At age 13 Kaas began performing at the Rumpelkammer (“Fun Room”) in Saarbrücken, Germany. She traveled across the border each weekend, becoming a performer-in-residence, singing the songs of Liza Minelli, Sylvie Vartan, and Joni Mitchell. “The German beer tents were the best school,” she told Philip Sweeney in the Independent, “they were all drunk, you really learn how to handle an audience.” At age 17 Kaas entered a song contest and won a trip to Monaco, allowing her to see the beach for the first time in her life. Two years later, she was spotted by Bernard Schwartz, an architect who was involved in the music industry. “When I first saw this skinny little girl,” Schwartz told Bremner, “I said to myself it isn’t possible that it was her singing like that.” He helped Kaas make her first demo tape and introduced her to industry professionals.
In 1985 Kaas attended record company auditions; at one such tryout she met actor Gerard Depardieu. He became interested in her career and agreed to finance her first single, “Jalouse.” The song, however, failed to catch on, and Depardieu discontinued his sponsorship. Between this false start and coping with an illness her mother suffered from, Kaas’s career stalled until 1987, when songwriter Didier Barvelivien gave her a piece titled “Mandemoiselle Chante le Blues.” “People were telling me,” she said to Music & Media, “‘it’s not commercial enough.’ But I fought for it, did what was necessary, called radio stations, tried to get people interested.” Her hard work paid off when the single started selling, seven months after its initial release.

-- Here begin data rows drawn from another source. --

(* ===== verification/Admission.v ===== *)
(** * What an admitted envelope guarantees

    The two theorems on [from_validated_transport]: the gate is exact, and the
    hash it checks binds the content of the envelope. *)
From S2P Require Import Prelude RustStr Digits Errors Time Secrets Convert Domain Codecs.

Open Scope N_scope.

(** ** Concrete third-party code

    The encoders of Codecs, and as digest the length of the input, in 64
    digits. *)
Definition demo_deps : DomainDeps := {|
  encode_to_vec e := tree_bytes (envelope_tree e);
  encoded_len e := str_len (tree_bytes (envelope_tree e));
  jcs_to_vec j := Some (tree_bytes (json_tree j));
  sha256_hex s := String.string_of_list_ascii (padded 64 (str_len s));
|}.

Lemma demo_encoded_len : @EncodedLen demo_deps.
Proof. by intros e. Qed.

(** A well-formed control envelope, given its hash. *)
Definition demo_envelope_with (hash : string) (agent : string) : EventEnvelope :=
  mkEnvelope "0198c1a2-0000-7000-8000-000000000001" "2026-01-01T00:00:00.000000Z" 9 agent "run-1"
    None "trace-1" (Some (mkScope "ws" "ns" ["blue"; "green"])) (Some (mkActor 1 "alice"))
    (Some (mkVersion "code-1" "prompt-1" "model-1")) (Some demo_control_data)
    (Some (mkIntegrity None hash)) 1.

Definition demo_envelope : EventEnvelope :=
  demo_envelope_with
    match @canonical_event_hash demo_deps (demo_envelope_with EmptyString "agent-1") with
    | Ok hash => hash
    | Err _ => EmptyString
    end "agent-1".

(** ** The gate *)

Section gate.
Context `{DomainDeps, !EncodedLen}.

(** C31. The admission gate is exact.  An envelope, the fields of whose data are
    in key order as in any decoded message, is admitted exactly when it fits
    the size limit, its identifiers and timestamp are well formed, its data is
    bounded, holds nothing the secret scanner [contains_secret] finds
    and, for a control event, is one of the schema's commands, and its hash is
    the canonical hash of everything else; the request it becomes names the
    envelope's event and scope and carries its encoding.  The scanner is the
    code's: of the connection strings in a text it examines the first alone, so
    that one after a plain link is admitted ([later_connection_string_missed]). *)
Theorem admission_exact (e : EventEnvelope) (r : IngestRequest) :
  (∀ d, data e = Some d → json_sorted (plain_json (VStruct d))) →
  from_validated_transport e = Ok r
  ↔ ∃ s d, scope e = Some s ∧ data e = Some d ∧ admissible e s d ∧ r = request_of e s.
Proof.
  intros Hsorted. split; [by apply admission_sound|].
  intros (s & d & ? & ? & ? & ->). by eapply admission_complete.
Qed.
End gate.

Lemma demo_data_sorted : json_sorted (plain_json (VStruct demo_control_data)).
Proof. repeat split; repeat constructor. Qed.

Lemma admission_exact_witness :
  ∃ s d, scope demo_envelope = Some s ∧ data demo_envelope = Some d
    ∧ @admissible demo_deps demo_envelope s d
    ∧ @request_of demo_deps demo_envelope (mkScope "ws" "ns" ["blue"; "green"])
      = @request_of demo_deps demo_envelope s.
Proof.
  apply (@admission_exact demo_deps demo_encoded_len demo_envelope).
  - intros d [= <-]. apply demo_data_sorted.
  - vm_compute. reflexivity.
Defined.

(** ** The hash *)

(** The zeros of [f64], as bits. *)
Definition is_zero (bits : N) : Prop := bits = 0 ∨ bits = 2 ^ 63.

(** The numbers a canonical document does not tell apart: the two zeros, and
    integers beyond the doubles' precision.  An integer and a double can print
    alike ([1] and [1.0]); the data of an envelope holds doubles only. *)
Definition same_number (n m : Number) : Prop :=
  match n, m with
  | Float a, Float b => a = b ∨ is_zero a ∧ is_zero b
  | PosInt a, PosInt b => a = b ∨ 2 ^ 53 ≤ a ∧ 2 ^ 53 ≤ b
  | _, _ => True
  end.

(** Equal JSON values, up to those numbers. *)
Unset Elimination Schemes.
Inductive json_same : Json → Json → Prop :=
  | same_null : json_same JNull JNull
  | same_bool b : json_same (JBool b) (JBool b)
  | same_num n m : same_number n m → json_same (JNumber n) (JNumber m)
  | same_string s : json_same (JString s) (JString s)
  | same_array l l' : Forall2 json_same l l' → json_same (JArray l) (JArray l')
  | same_object l l' :
      Forall2 (λ p q, p.1 = q.1 ∧ json_same p.2 q.2) l l' → json_same (JObject l) (JObject l').
Set Elimination Schemes.

(** The documented behaviour of [serde_jcs] (RFC 8785): values whose objects
    have their keys in order have the same canonical bytes only when they are
    the same, up to the numbers the format prints alike. *)
Class JcsLaws `{DomainDeps} :=
  jcs_injective a b bytes : json_sorted a → json_sorted b →
    jcs_to_vec a = Some bytes → jcs_to_vec b = Some bytes → json_same a b.

(** Everything the hash covers: all of the envelope but the hash itself. *)
Record same_content (e e' : EventEnvelope) (d d' : Struct) : Prop := {
  sc_event_id : event_id e = event_id e';
  sc_timestamp : timestamp e = timestamp e';
  sc_type : event_type e = event_type e';
  sc_agent : agent_id e = agent_id e';
  sc_run : run_id e = run_id e';
  sc_parent : parent_run_id e = parent_run_id e';
  sc_trace : trace_id e = trace_id e';
  sc_scope : scope e = scope e';
  sc_actor : actor e = actor e';
  sc_version : version e = version e';
  sc_prev : prev_hash <$> integrity e = prev_hash <$> integrity e';
  sc_data : json_same (plain_json (VStruct d)) (plain_json (VStruct d'));
}.

Lemma event_type_name_inj (m n : Z) (s : string) :
  event_type_name m = Some s → event_type_name n = Some s → m = n.
Proof.
  intros Hm Hn. unfold event_type_name in *.
  repeat case_match; simplify_eq; done.
Qed.

Lemma actor_type_name_inj (m n : Z) (s : string) :
  actor_type_name m = Some s → actor_type_name n = Some s → m = n.
Proof.
  intros Hm Hn. unfold actor_type_name in *.
  repeat case_match; simplify_eq; done.
Qed.

Lemma optional_text_inj (o o' : option string) :
  json_same (optional_text o) (optional_text o') → o = o'.
Proof. destruct o, o'; inversion 1; congruence. Qed.

Lemma strings_inj (l l' : list string) :
  Forall2 json_same (map JString l) (map JString l') → l = l'.
Proof.
  revert l'. induction l as [|s l IH]; intros [|s' l']; inversion 1 as [|? ? ? ? Hs Hl]; [done|].
  inversion Hs. f_equal. by apply IH.
Qed.

(** Splits the equality of two objects with the same keys, field by field. *)
Ltac same_fields H :=
  repeat match type of H with
  | Forall2 _ (_ :: _) (_ :: _) =>
      let Hf := fresh "Hf" in apply Forall2_cons in H as [[_ Hf] H]; simpl in Hf
  end.

Lemma scope_json_inj (s s' : Scope) : json_same (scope_json s) (scope_json s') → s = s'.
Proof.
  destruct s, s'. unfold scope_json. simpl. inversion 1 as [| | | | |? ? H']. same_fields H'.
  inversion Hf. inversion Hf0. inversion Hf1. subst. f_equal. by eapply strings_inj.
Qed.

Lemma version_json_inj (v v' : Version) :
  json_same (version_json v) (version_json v') → v = v'.
Proof.
  destruct v, v'. unfold version_json. simpl. inversion 1 as [| | | | |? ? H']. same_fields H'.
  inversion Hf. inversion Hf0. inversion Hf1. by subst.
Qed.

(** The object that is hashed, on an envelope that has all its parts. *)
Lemma canonical_root_some (e : EventEnvelope) (j root : Json) :
  canonical_root e j = Ok root →
  ∃ s a v i ty aty, scope e = Some s ∧ actor e = Some a ∧ version e = Some v
    ∧ integrity e = Some i ∧ event_type_name (event_type e) = Some ty
    ∧ actor_type_name (actor_type a) = Some aty
    ∧ root = JObject
        [("actor", JObject [("id", JString (actor_id a)); ("type", JString aty)]);
         ("agent_id", JString (agent_id e)); ("data", j); ("event_id", JString (event_id e));
         ("integrity", JObject [("prev_hash", optional_text (prev_hash i))]);
         ("parent_run_id", optional_text (parent_run_id e)); ("run_id", JString (run_id e));
         ("schema_version", JNumber (PosInt (schema_version e))); ("scope", scope_json s);
         ("timestamp", JString (timestamp e)); ("trace_id", JString (trace_id e));
         ("type", JString ty); ("version", version_json v)].
Proof.
  unfold canonical_root.
  destruct (scope e) as [s|]; [simpl|done]. destruct (actor e) as [a|]; [simpl|done].
  destruct (version e) as [v|]; [simpl|done]. destruct (integrity e) as [i|]; [simpl|done].
  destruct (event_type_name (event_type e)) as [ty|]; [simpl|done].
  destruct (actor_type_name (actor_type a)) as [aty|] eqn:Ha; [simpl|done].
  intros H. apply (inj Ok) in H. exists s, a, v, i, ty, aty. by repeat (split; [done|]).
Qed.

Lemma json_sorted_object (fields : list (string * Json)) :
  StronglySorted str_lt fields.*1 → Forall (λ kv, json_sorted kv.2) fields →
  json_sorted (JObject fields).
Proof. intros Hs Hf. split; [done|]. by induction Hf; [|split; [|apply IHHf; inversion Hs]]. Qed.

Lemma scope_json_sorted (s : Scope) : json_sorted (scope_json s).
Proof.
  apply json_sorted_object; [sorted_keys|]. repeat (apply Forall_cons; split; [|]); try done.
  simpl. by induction (agent_group_ids s).
Qed.

Lemma optional_text_sorted (o : option string) : json_sorted (optional_text o).
Proof. by destruct o. Qed.

Lemma canonical_root_sorted (e : EventEnvelope) (j root : Json) :
  canonical_root e j = Ok root → json_sorted j → json_sorted root.
Proof.
  intros (s & a & v & i & ty & aty & _ & _ & _ & _ & _ & _ & ->)%canonical_root_some Hj.
  apply json_sorted_object; [sorted_keys|].
  repeat (apply Forall_cons; split; [|]); cbn [snd]; try done;
    try apply scope_json_sorted; try apply optional_text_sorted;
    (apply json_sorted_object; [sorted_keys|]).
  - by repeat constructor.
  - repeat constructor. apply optional_text_sorted.
  - by repeat constructor.
Qed.

Lemma canonical_root_binds (e e' : EventEnvelope) (d d' : Struct) (root root' : Json) :
  canonical_root e (plain_json (VStruct d)) = Ok root →
  canonical_root e' (plain_json (VStruct d')) = Ok root' →
  json_same root root' → same_content e e' d d'.
Proof.
  intros (s & a & v & i & ty & aty & Hs & Ha & Hv & Hi & Hty & Haty & ->)%canonical_root_some.
  intros (s' & a' & v' & i' & ty' & aty' & Hs' & Ha' & Hv' & Hi' & Hty' & Haty' & ->)
    %canonical_root_some Hsame.
  remember (plain_json (VStruct d)) as j eqn:Hj. remember (plain_json (VStruct d')) as j' eqn:Hj'.
  inversion Hsame as [| | | | |? ? H']. subst. same_fields H'.
  inversion Hf as [| | | | |? ? Hact]. subst. same_fields Hact.
  inversion Hf3 as [| | | | |? ? Hint]. subst. same_fields Hint.
  apply optional_text_inj in Hf4, Hf14. apply scope_json_inj in Hf7.
  apply version_json_inj in Hf11. destruct a, a'.
  inversion Hf0. inversion Hf2. inversion Hf5. inversion Hf8. inversion Hf9. inversion Hf10.
  inversion Hf12. inversion Hf13. simpl in *. subst.
  assert (event_type e = event_type e') by (by eapply event_type_name_inj).
  assert (actor_type = actor_type0) by (by eapply actor_type_name_inj).
  split; congruence || (rewrite Hi, Hi'; simpl; congruence) || done.
Qed.

Section binding.
Context `{JcsLaws}.

(** What an admitted envelope's hash is the digest of. *)
Lemma admitted_hash (e : EventEnvelope) (d : Struct) (r : IngestRequest) :
  from_validated_transport e = Ok r → data e = Some d →
  ∃ i root bytes, integrity e = Some i ∧ canonical_root e (plain_json (VStruct d)) = Ok root
    ∧ jcs_to_vec root = Some bytes ∧ event_hash i = sha256_hex bytes.
Proof.
  intros Hr Hd. unfold from_validated_transport in Hr.
  destruct (_ <? encoded_len e); [done|]. do 2 (destruct (negb _) in Hr; [done|]).
  destruct (integrity e) as [i|]; [|done]. cbn [ok_or mbind result_bind] in Hr.
  destruct (_ || _) in Hr; [done|]. destruct (scope e) as [s|]; [|done].
  cbn [ok_or mbind result_bind] in Hr. destruct (negb _) in Hr; [done|]. rewrite Hd in Hr.
  cbn [ok_or mbind result_bind] in Hr. rewrite conversion_exact in Hr.
  destruct (_ && _) in Hr; [|done]. cbn [mbind result_bind] in Hr.
  destruct (data_has_secret _ _); [done|].
  destruct (if (event_type e =? 9)%Z then _ else _) as [[]|] in Hr; [|done].
  cbn [mbind result_bind] in Hr. unfold canonical_event_hash_with_data_json in Hr.
  destruct (canonical_root e _) as [root|] eqn:Hroot; [|done]. cbn [mbind result_bind] in Hr.
  destruct (jcs_to_vec root) as [bytes|] eqn:Hb; [|done]. cbn [ok_or mbind result_bind] in Hr.
  destruct (String.eqb_spec (sha256_hex bytes) (event_hash i)); [|done]. by exists i, root, bytes.
Qed.

(** The bytes whose digest is an envelope's hash. *)
Definition canonical_bytes (e : EventEnvelope) (d : Struct) : option string :=
  match canonical_root e (plain_json (VStruct d)) with Ok root => jcs_to_vec root | Err _ => None end.

(** C33. The hash of an admitted envelope binds it.  Two admitted envelopes with
    the same event hash agree on every other field and on their data, up to the
    sign of a zero; or else the canonical bytes of the one and of the other are
    different texts with the same digest: the two envelopes themselves are a
    collision of SHA-256. *)
Theorem hash_binds (e e' : EventEnvelope) (d d' : Struct) (r r' : IngestRequest) :
  from_validated_transport e = Ok r → from_validated_transport e' = Ok r' →
  data e = Some d → data e' = Some d' →
  json_sorted (plain_json (VStruct d)) → json_sorted (plain_json (VStruct d')) →
  event_hash <$> integrity e = event_hash <$> integrity e' →
  same_content e e' d d'
  ∨ ∃ x y, canonical_bytes e d = Some x ∧ canonical_bytes e' d' = Some y
           ∧ x ≠ y ∧ sha256_hex x = sha256_hex y.
Proof.
  intros Hr Hr' Hd Hd' Hs Hs' Hh.
  destruct (admitted_hash _ _ _ Hr Hd) as (i & root & b & Hi & Hroot & Hb & Hhash).
  destruct (admitted_hash _ _ _ Hr' Hd') as (i' & root' & b' & Hi' & Hroot' & Hb' & Hhash').
  rewrite Hi, Hi' in Hh. injection Hh as Hh.
  destruct (decide (b = b')) as [<-|Hne].
  - left. eapply canonical_root_binds; [done..|].
    eapply jcs_injective; eauto using canonical_root_sorted.
  - right. exists b, b'. unfold canonical_bytes. rewrite Hroot, Hroot'. by rewrite <-Hhash, Hh.
Qed.
End binding.

Lemma demo_jcs_same (a b : Json) : tree_bytes (json_tree a) = tree_bytes (json_tree b) → a = b.
Proof.
  intros H%(inj tree_bytes). apply (f_equal tree_json) in H. by rewrite !tree_json_tree in H.
Qed.

Lemma same_number_refl n : same_number n n.
Proof. destruct n; by left. Qed.
Lemma json_same_refl (j : Json) : json_same j j.
Proof.
  induction j as [|b|n|s|values IH|fields IH] using json_ind; constructor; try done.
  - apply same_number_refl.
  - by apply Forall_Forall2_diag.
  - apply Forall_Forall2_diag. eapply Forall_impl; [done|]. by intros [].
Qed.

#[global] Instance demo_jcs : @JcsLaws demo_deps.
Proof.
  intros a b bytes _ _ Ha Hb. simpl in *.
  assert (a = b) as -> by (apply demo_jcs_same; congruence). by apply json_same_refl.
Qed.

(** Another agent's envelope, which the digest of the demonstration does not
    tell from the first. *)
Definition demo_other : EventEnvelope :=
  demo_envelope_with
    match @canonical_event_hash demo_deps (demo_envelope_with EmptyString "agent-2") with
    | Ok hash => hash
    | Err _ => EmptyString
    end "agent-2".

Lemma hash_binds_witness :
  ∃ x y, @canonical_bytes demo_deps demo_envelope demo_control_data = Some x
    ∧ @canonical_bytes demo_deps demo_other demo_control_data = Some y
    ∧ x ≠ y ∧ @sha256_hex demo_deps x = @sha256_hex demo_deps y.
Proof.
  destruct (@hash_binds demo_deps demo_jcs demo_envelope demo_other demo_control_data demo_control_data
    (@request_of demo_deps demo_envelope (mkScope "ws" "ns" ["blue"; "green"]))
    (@request_of demo_deps demo_other (mkScope "ws" "ns" ["blue"; "green"])))
    as [Hsame|Hcollision]; [vm_compute; reflexivity|vm_compute; reflexivity|reflexivity|reflexivity|..];
    [apply demo_data_sorted|apply demo_data_sorted|vm_compute; reflexivity| |exact Hcollision].
  exfalso. apply sc_agent in Hsame. discriminate Hsame.
Defined.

Born on December 5, 1966, in Forbach, France.
Performed at the Rumpelkammer Club in Germany, age 13; released first hit single, “Jalouse,” 1987; released debut album, Scène de Vie, 1990; embarked on world tour, 1991; performed in Hanoi, Vietnam, and the Ukraine, 1993–94; released Dans ma Chair, 1997; released Le Mot de Passe, 1999; appeared in the film And Now Ladies and Gentlemen, released Piano Bar, 2002.
Awards: Victoires de la Musique Awards (France), Revelation of the Year, 1989.
Addresses: Record company —Sony, 550 Madison Ave., 16th Floor, New York, NY 10022, phone: (212) 833-8000, website: http://www.sonyclassical.com. Website —Patricia Kaas Official Website: http://www.patriciakaas.net.
In 1989 Kaas was named Revelation of the Year at the Victoires de la Musique Awards in France, and in 1990, she released Scène de Vie, her debut album. Good sales and radio play quickly transformed Kaas into a pop star. Scène de Vie went platinum in France, Belgium, and Switzerland, reached the top 20 on German radio, and remained on the German radio charts for 44 weeks. “You always hope for success,” Kaas told Music & Media, “but, you know, I wasn’t really getting the full meaning of sales figures… I knew something was happening, but I was just speeding along.” In 1990 Kaas signed with CBS/Sony in an effort to launch an international career.
After the release of Scène de Vie, Kaas departed on a world tour, performing before thousands of fans in several countries. In 1991 she was awarded the Bambi Award in Germany, and in 1992 she sold out eight American shows. “We really felt it was important for people—especially the media—to see her live,” Cyril Prieur told Music & Media. “As we couldn’t invite all of them to France, we found it more convenient to go over there.” After the release of Je Te dis Vous, an album that sold 2.5 million copies in 1993, Kaas toured once again, traveling through 13 countries.
In 1993 and 1994 Kaas toured 19 countries and performed 145 concerts. She became the first French performer to travel to Hanoi since the end of the Vietnam War. She also traveled to Russia for eight shows, including a benefit concert in the Ukraine for victims of the Chernobyl nuclear accident. Kaas admitted that one concert wouldn’t change the fate of the thousands who lived in the quarantined town of Slavutich, but she told Catherine Cote of Agence France-Presse, “it is already a good thing to be there and tell people that we are thinking of them.” In the mid- to late 1990s, Kaas continued to release albums while working hard to enter the British and American markets. Speaking of Britain, she told Bremner, “I like fighting in a country which is completely closed to French music. It’s good to have the feeling that you have to keep starting from the beginning and trying to convince people that French music exists.”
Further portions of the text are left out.